Figment, a small purple dragon, occasionally seen sporting a yellow sweater, is the mascot of the "Imagination!" pavilion at the Epcot theme park at Walt Disney World Resort. He is extensively seen in Epcot merchandise.

History
Figment was created by Tony Baxter, who came up with the name "Figment" after watching an episode of Magnum, P.I., in which a goat has eaten Higgins' (John Hillerman) flowers and Higgins says, "Don't tell me [the goat is] a figment of my imagination. Figments don't eat rare tropical flowers".

The Journey Into Imagination pavilion opened with the rest of EPCOT Center on October 1, 1982, but the Journey Into Imagination dark ride did not open until March 5, 1983. In the original attraction,  Dreamfinder, a jolly wizard-like scientist, teaches Figment how to use his imagination. Figment is meant to be the literal embodiment of the phrase "figment of the imagination". He is composed of various elements Dreamfinder found in his travels including two tiny wings, large yellow eyes, the horns of a steer (or dilemma, according to a 1983 appearance on the Today Show), a crocodile's snout, and the childish delight found at a birthday party. Figment is described in detail in the Dreamfinder's song "One Little Spark" (by the Sherman Brothers). Dreamfinder introduces him: "Two tiny wings, eyes big and yellow, horns of a steer, but a lovable fellow. From head to tail, he's royal purple pigment, and there, voila, you've got a Figment".

Though taking on many disguises within the attractions, including being a superhero, a cowboy, a knight, a skunk, a dancer, a mountain climber, and a pirate, Figment seems to have some special aspirations to be an astronaut, from being seen in a spacesuit in the original and current attractions to dialogue in the original stating "I wish I could be an astronaut. I bet I can use imagination to discover all kinds of new things!" Because of this, Figment is frequently portrayed in merchandising in a spacesuit, in addition to some of his other roles.

In 1999, Disney radically refurbished the Journey Into Imagination attraction as part of its Millennium Celebration at Epcot, removing Dreamfinder and Figment except for fleeting glimpses of the dragon. That version, titled Journey Into Your Imagination, was a completely new experience in which Dr. Nigel Channing (Eric Idle of Monty Python fame) led a tour of the fictional Imagination Institute. The Channing character originated in the adjacent Honey, I Shrunk the Audience 3-D movie attraction.

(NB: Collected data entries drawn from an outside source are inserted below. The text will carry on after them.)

(** Copying [k] segments, of which the memory may hold less. *)
Lemma write_ff_spec (src pre old post : list Z) des (k n : nat) :
  des = Z.of_nat (length pre) -> (0 < k <= 256)%nat -> length old = (2 + 8 * k)%nat ->
  (8 * k - 8 < n <= 8 * k)%nat -> (n <= length src)%nat ->
  write_ff src (pre ++ old ++ post) des (Z.of_nat n) =
    Ret (pre ++ (0xff :: Z.of_nat k - 1 :: take n src ++ replicate (8 * k - n) 0) ++ post).
Proof.
  intros -> Hk Hold Hn Hsrc. unfold write_ff. rewrite align8.
  replace ((Z.of_nat n + 7) / 8) with (Z.of_nat k) by dlia. cbv zeta.
  replace (8 * Z.of_nat k / 8 - 1) with (Z.of_nat k - 1) by dlia.
  destruct old as [|o1 [|o2 old]]; [simpl in Hold; lia..|]. cbn [app].
  rewrite write_at_mid, bind_Ret by done.
  replace (pre ++ 0xff :: o2 :: old ++ post) with ((pre ++ [0xff]) ++ o2 :: old ++ post)
    by by rewrite <- app_assoc.
  rewrite write_at_mid, bind_Ret by size_lia.
  unfold u8. rewrite Z.mod_small by lia.
  rewrite read_bytes_prefix, bind_Ret by lia. rewrite Nat2Z.id.
  set (hd := pre ++ [0xff; Z.of_nat k - 1]).
  replace ((pre ++ [0xff]) ++ Z.of_nat k - 1 :: old ++ post) with (hd ++ old ++ post)
    by (unfold hd; by rewrite <- !app_assoc).
  assert (Hhd : length hd = (length pre + 2)%nat) by (unfold hd; size_lia).
  simpl in Hold. rewrite write_append, bind_Ret by size_lia.
  rewrite write_append by size_lia. f_equal. unfold hd. rewrite <- !app_assoc. f_equal.
  cbn [app]. do 3 f_equal.
  replace (Z.to_nat (8 * Z.of_nat k - Z.of_nat n)) with (8 * k - n)%nat by lia.
  f_equal. rewrite drop_drop, drop_app_length'; [done|]. size_lia.
Qed.

Lemma pack_seg_full s buf pos sz (run : list seg) : length s = 8%nat -> sz <= 0 ->
  pack_seg s buf pos sz (Z.of_nat (length run)) =
    Ret (buf, if copied run s then if decide (run = []) then 10 else 8
              else Z.of_nat (length (small_code s))).
Proof.
  intros Hs Hsz. unfold pack_seg. pose proof (count_le s) as Hcl. rewrite Hs in Hcl.
  rewrite seg_loop_full, bind_Ret by lia. rewrite Z.add_0_l, copied_count by done.
  destruct (copied run s) eqn:Ec.
  - rewrite bool_decide_true by done. do 2 f_equal. destruct run; [done|].
    by rewrite bool_decide_true by (simpl; lia).
  - assert (Hc8 : count s <> 8%nat) by (apply bool_decide_eq_false in Ec; tauto).
    rewrite bool_decide_false, bool_decide_true, bind_Ret by lia.
    rewrite length_small_code. do 2 f_equal. lia.
Qed.

(** *** The segments of a message in memory *)

Lemma seg_at_full src j : (8 * j + 8 <= length src)%nat ->
  seg_at src j = take 8 (drop (8 * j) src).
Proof.
  intros H. unfold seg_at, pad8. rewrite drop_app_le by lia. rewrite take_app_le; [done|].
  rewrite length_drop. lia.
Qed.

Lemma seg_at_last src j : (8 * j < length src < 8 * j + 8)%nat ->
  seg_at src j = drop (8 * j) src ++ replicate (8 * j + 8 - length src) 0 /\ nsegs src = S j.
Proof.
  intros H. pose proof (nsegs_range src) as Hn. assert (HS : nsegs src = S j) by lia.
  split; [|done]. unfold seg_at, pad8. rewrite drop_app_le by lia. rewrite HS, take_ge.
  - do 2 f_equal. lia.
  - size_lia.
Qed.

Lemma below_nsegs src j : (j < nsegs src)%nat <-> (8 * j < length src)%nat.
Proof. pose proof (nsegs_range src). lia. Qed.

(** Segments that lie in the message. *)
Lemma concat_in_src src a k : (8 * (a + k) <= length src)%nat ->
  concat (seg_at src <$> seq a k) = take (8 * k) (drop (8 * a) src).
Proof.
  intros H. pose proof (nsegs_range src). rewrite concat_segs by lia. unfold pad8.
  rewrite drop_app_le by lia. rewrite take_app_le; [done|]. rewrite length_drop. lia.
Qed.

Lemma spec_state_S src j : (j < nsegs src)%nat ->
  spec_state (take (S j) (segments src)) = spec_step (spec_state (take j (segments src))) (seg_at src j).
Proof.
  intros Hj. unfold spec_state. rewrite (take_S_r _ _ (seg_at src j)).
  - by rewrite foldl_app.
  - unfold segments. rewrite list_lookup_fmap, lookup_seq_lt by done. done.
Qed.

Lemma length_ff_code (run : list seg) : run <> [] ->
  length (ff_code run) = (2 + length (concat run))%nat.
Proof. by destruct run. Qed.

Lemma length_concat_segs src a k : (a + k <= nsegs src)%nat ->
  length (concat (seg_at src <$> seq a k)) = (8 * k)%nat.
Proof.
  intros H. rewrite concat_segs, length_take, length_drop, length_pad8 by done. lia.
Qed.

Definition run_cost (run : list seg) : nat := match run with [] => 0 | _ => 2 + 8 * length run end.

Lemma run_cost_ne (run : list seg) : run <> [] -> run_cost run = (2 + 8 * length run)%nat.
Proof. by destruct run. Qed.
(* ===== verification/SprotoWire.v ===== *)
(** * What the bytes of a sproto message mean

    The encoder of SprotoCode asks a callback for the content of each field, and the
    decoder gives it.  Here is what they promise each other: the bytes of a message as a
    function of its contents, the contract of the callbacks as the classes
    [EncodeCallback] and [DecodeCallback], and what a good type of the schema is. *)
From S2P Require Import Prelude SprotoCode.
From stdpp Require Import base list gmap numbers strings.
From Stdlib Require Import ZArith Lia.

Local Open Scope Z_scope.

(** ** Messages *)

(** One value of a field; the bytes of an object are its message, with the size that its
    callback asks for and whether it may be called with less. *)
Inductive item :=
| IInt (v : Z)
| IBool (b : bool)
| IStr (b : list Z)
| ISub (need : Z) (steady : bool) (b : list Z).

Inductive content := One (i : item) | Many (l : list item).

Definition item_type (it : item) : Z :=
  match it with
  | IInt _ => SPROTO_TINTEGER
  | IBool _ => SPROTO_TBOOLEAN
  | IStr _ => SPROTO_TSTRING
  | ISub _ _ _ => SPROTO_TSTRUCT
  end.

(** An integer takes four bytes or eight; the elements of an array take the same. *)
Definition small (v : Z) : bool := bool_decide (- 2 ^ 31 <= v < 2 ^ 31).
Definition width (v : Z) : nat := if small v then 4 else 8.
Definition item_small (it : item) : bool := if it is IInt v then small v else true.

Definition sized (b : list Z) : list Z := le_bytes 4 (Z.of_nat (length b)) ++ b.

Definition element (w : nat) (it : item) : list Z :=
  match it with
  | IInt v => le_bytes w v
  | IBool b => [Z.b2z b]
  | IStr b | ISub _ _ b => sized b
  end.

Definition array_width (l : list item) : nat := if forallb item_small l then 4 else 8.
Definition array_elements (l : list item) : list Z := concat (element (array_width l) <$> l).

(** The array of a type: integers come with their width. *)
Definition array_bytes (l : list item) : list Z :=
  match l with
  | IInt _ :: _ => Z.of_nat (array_width l) :: array_elements l
  | _ => array_elements l
  end.

(** The word of a record, and the data behind the records. *)
Definition word_of (c : content) : Z :=
  match c with
  | One (IInt v) => if bool_decide (0 <= v < 0x7fff) then (v + 1) * 2 else 0
  | One (IBool b) => (Z.b2z b + 1) * 2
  | _ => 0
  end.

Definition data_of (c : content) : list Z :=
  if bool_decide (word_of c <> 0) then []
  else match c with
       | One (IInt v) => sized (le_bytes (width v) v)
       | One (IBool _) => []
       | One (IStr b) | One (ISub _ _ b) => sized b
       | Many l => sized (array_bytes l)
       end.

(** Records of ascending tags; a gap takes a record of its own. *)
Fixpoint records (last : Z) (fs : list (Z * content)) : list Z :=
  match fs with
  | [] => []
  | (t, c) :: fs =>
    (if bool_decide (t = last + 1) then [] else [(t - last - 1) * 2 - 1]) ++ word_of c :: records t fs
  end.

Definition words (l : list Z) : list Z := concat (le_bytes 2 <$> l).
Definition datas (fs : list (Z * content)) : list Z := concat (data_of ∘ snd <$> fs).

Definition message (fs : list (Z * content)) : list Z :=
  le_bytes 2 (Z.of_nat (length (records (-1) fs))) ++ words (records (-1) fs) ++ datas fs.

(** What the callback has for the fields of a type; an array without elements is not there. *)
Abbreviation offer := (list (field * option content)).

Definition shown (oc : option content) : option content := if oc is Some (Many []) then None else oc.

Fixpoint present (os : offer) : list (Z * content) :=
  match os with
  | [] => []
  | (f, oc) :: os => match shown oc with Some c => [(f_tag f, c)] | None => [] end ++ present os
  end.

(** ** Types *)

Definition is_array (f : field) : bool := bool_decide (Z.land (f_type f) SPROTO_TARRAY <> 0).
Definition elem_type (f : field) : Z := Z.land (f_type f) (Z.lnot SPROTO_TARRAY).

(** The number of records of the fields when all of them are there. *)
Fixpoint slots (last : Z) (fs : list field) : Z :=
  match fs with
  | [] => 0
  | f :: fs => (if bool_decide (f_tag f = last + 1) then 1 else 2) + slots (f_tag f) fs
  end.

Fixpoint ascending (last : Z) (tags : list Z) : Prop :=
  match tags with
  | [] => True
  | t :: tags => last < t < 0x7fff /\ ascending t tags
  end.

Definition field_ok (f : field) : Prop :=
  0 <= elem_type f <= 3 /\ (f_type f = elem_type f \/ f_type f = elem_type f + SPROTO_TARRAY).

Record type_ok (st : sproto_type) : Prop := {
  ok_tags : ascending (-1) (f_tag <$> t_f st);
  ok_n : t_n st = Z.of_nat (length (t_f st));
  ok_maxn : t_maxn st = slots (-1) (t_f st);
  ok_base : 0 <= t_base st -> forall i f, t_f st !! i = Some f -> f_tag f = t_base st + Z.of_nat i;
  ok_types : Forall field_ok (t_f st)
}.

Definition item_ok (it : item) : Prop :=
  match it with
  | IInt v => is_i64 v
  | ISub need _ b => 0 < Z.of_nat (length b) <= need
  | _ => True
  end.

Definition content_ok (f : field) (c : content) : Prop :=
  match c with
  | One it => is_array f = false /\ elem_type f = item_type it /\ item_ok it
  | Many l => is_array f = true /\ Forall (fun it => elem_type f = item_type it /\ item_ok it) l
  end.

Definition offer_ok (p : field * option content) : Prop :=
  match p.2 with
  | Some c => content_ok p.1 c
  | None => is_array p.1 = false
  end.

(** ** Sizes *)

(** What is enough for a value, for a field and for a message. *)
Definition item_room (it : item) : Z :=
  match it with
  | IInt _ => 8
  | IBool _ => 1
  | IStr b => 4 + Z.of_nat (length b)
  | ISub need _ _ => 4 + need
  end.

Definition sum_of {A} (f : A -> Z) (l : list A) : Z := foldr (fun x n => f x + n) 0 l.

Definition content_room (oc : option content) : Z :=
  match oc with
  | None => 4
  | Some (One it) => 4 + item_room it
  | Some (Many l) => 8 + sum_of item_room l
  end.

Definition room (st : sproto_type) (os : offer) : Z :=
  SIZEOF_HEADER + t_maxn st * SIZEOF_FIELD + sum_of (content_room ∘ snd) os.

(** In a buffer that is too small the array encoder goes wrong when an integer of eight
    bytes follows others of four; a steady value has no such array. *)
Definition item_steady (it : item) : bool := if it is ISub _ s _ then s else true.

Definition content_steady (oc : option content) : bool :=
  match oc with
  | None => true
  | Some (One it) => item_steady it
  | Some (Many l) =>
    forallb item_steady l &&
    match l with it :: l => negb (item_small it) || forallb item_small l | [] => true end
  end.

Definition steady (os : offer) : bool := forallb (content_steady ∘ snd) os.

(** ** The contract of the encoder's callback *)

Definition field_arg (f : field) (len index : Z) : sproto_arg :=
  mk_arg (f_name f) (f_tag f) (elem_type f) (f_st f) len index (f_key f).

(** A computation on the memory [pre ++ rest] puts [d] at the start of [rest] and returns
    [r], or it fails with [bad], for which there is a reason. *)
Definition writes {A U} (Q : U -> Prop) (reason : Prop) (bad r : A) (pre rest d : list Z)
    (o : outcome (A * U * list Z)) : Prop :=
  (exists u rest', o = Ret (bad, u, pre ++ rest') /\ length rest' = length rest /\ reason) \/
  (exists u rest', o = Ret (r, u, pre ++ d ++ rest') /\ length (d ++ rest') = length rest /\ Q u).

(** What a callback leaves at [args->value] for a value, what it returns, and when it may fail. *)
Definition item_bytes (it : item) : list Z :=
  match it with
  | IInt v => le_bytes (width v) v
  | IBool b => le_bytes 4 (Z.b2z b)
  | IStr b | ISub _ _ b => b
  end.

Definition item_answer (it : item) : Z :=
  match it with
  | IStr b => Z.of_nat (length b) + 1
  | _ => Z.of_nat (length (item_bytes it))
  end.

Definition item_fails (it : item) (len : Z) : Prop :=
  match it with
  | IInt _ | IBool _ => False
  | IStr b => len < Z.of_nat (length b)
  | ISub need _ _ => len < need
  end.

(** Scalars get a variable of at least four or eight bytes, an object the space that is left. *)
Definition may_ask (it : item) (len : Z) : Prop :=
  match it with
  | IInt _ => 8 <= len
  | IBool _ => 4 <= len
  | IStr _ => 0 <= len < 2 ^ 31 - 1
  | ISub need s _ => 0 <= len < 2 ^ 31 - 1 /\ (need <= len \/ s = true)
  end.

(** [ready os u]: in the state [u] the contents [os] are still to come; [between f i l os u]:
    so are the elements [l] of the array [f], from index [i] on. *)
Class EncodeCallback {U} (cb : sproto_arg -> U -> list Z -> outcome (Z * U * list Z)) := {
  ready : offer -> U -> Prop;
  between : field -> Z -> list item -> offer -> U -> Prop;
  ready_none f os u len region : is_array f = false -> ready ((f, None) :: os) u ->
    exists u', cb (field_arg f len 0) u region = Ret (0, u', region) /\ ready os u';
  ready_one f it os u len region : ready ((f, Some (One it)) :: os) u -> content_ok f (One it) ->
    may_ask it len -> Z.of_nat (length region) = len ->
    writes (ready os) (item_fails it len) (-1) (item_answer it) [] region (item_bytes it)
      (cb (field_arg f len 0) u region);
  ready_many f l os u : ready ((f, Some (Many l)) :: os) u -> content_ok f (Many l) -> between f 1 l os u;
  between_next f i it l os u len region : between f i (it :: l) os u -> content_ok f (Many (it :: l)) ->
    may_ask it len -> Z.of_nat (length region) = len ->
    writes (between f (i + 1) l os) (item_fails it len) (-1) (item_answer it) [] region (item_bytes it)
      (cb (field_arg f len i) u region);
  between_last f i os u len region : between f i [] os u -> is_array f = true ->
    exists u', cb (field_arg f len i) u region = Ret (0, u', region) /\ ready os u'
}.

(** ** The contract of the decoder's callback *)

(** How the decoder hands over a value: a variable of 64 bits, or where its bytes are. *)
Definition handed (m : list Z) (it : item) (len : Z) (v : dvalue) : Prop :=
  match it with
  | IInt n => len = 8 /\ v = DInt (u64 n)
  | IBool b => len = 8 /\ v = DInt (Z.b2z b)
  | IStr b | ISub _ _ b => len = Z.of_nat (length b) /\ exists p, v = DPtr p /\ placed m p b
  end.

Definition is_object (it : item) : Prop := match it with IStr _ | ISub _ _ _ => True | _ => False end.

Definition field_of (st : sproto_type) (tag : Z) : option field :=
  List.find (fun f => bool_decide (f_tag f = tag)) (t_f st).

(** The contents of a message whose fields the type knows, in order. *)
Fixpoint known (st : sproto_type) (fs : list (Z * content)) : list (field * content) :=
  match fs with
  | [] => []
  | (t, c) :: fs => (if field_of st t is Some f then [(f, c)] else []) ++ known st fs
  end.

(** [awaits cs u]: in the state [u] the contents [cs] may come; [within f i l cs u]: so may
    the elements [l] of the array [f], from index [i] on. *)
Class DecodeCallback {U} (m : list Z) (cb : sproto_arg -> dvalue -> U -> outcome (Z * U)) := {
  awaits : list (field * content) -> U -> Prop;
  within : field -> Z -> list item -> list (field * content) -> U -> Prop;
  awaits_one f it cs u len v : awaits ((f, One it) :: cs) u -> content_ok f (One it) -> handed m it len v ->
    Z.of_nat (length (item_bytes it)) < 2 ^ 31 ->
    exists r u', cb (field_arg f len 0) v u = Ret (r, u') /\ (is_object it -> r = 0) /\ awaits cs u';
  awaits_many f l cs u : awaits ((f, Many l) :: cs) u -> content_ok f (Many l) -> l <> [] -> within f 1 l cs u;
  within_next f i it l cs u len v : within f i (it :: l) cs u -> content_ok f (Many (it :: l)) -> handed m it len v ->
    Z.of_nat (length (item_bytes it)) < 2 ^ 31 ->
    exists r u', cb (field_arg f len i) v u = Ret (r, u') /\ (is_object it -> r = 0) /\ within f (i + 1) l cs u';
  within_last f i cs u : within f i [] cs u -> awaits cs u
}.

(** The contents of a message are those of its type; of other fields nothing is asked. *)
Definition fits (st : sproto_type) (fs : list (Z * content)) : Prop :=
  Forall (fun p => p.2 <> Many [] /\ (if field_of st p.1 is Some f then content_ok f p.2 else True)) fs.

In the current version, Figment's creativity has a bit of a larger effect on the world around him, be it transforming a large smell emitting machine into a slot machine, turning his house upside down, actually rearranging an otherwise static eye chart, and transforming the Institute into something almost reminiscent of the original in the finale. He can also pull a pair of glasses out of thin air to put onto Dr. Channing in the introduction and quickly change into a skunk costume in the Smell Lab.

After numerous complaints about the revamped attraction, including a Disney stockholder who questioned CEO Michael Eisner about Figment's absence during the company's annual shareholders meeting, a modest 2002 refurbishment modified the 1999 version to add the dragon as a playful foil for Dr. Channing throughout the Imagination Institute tour. The new version pointedly was branded Journey Into Imagination with Figment.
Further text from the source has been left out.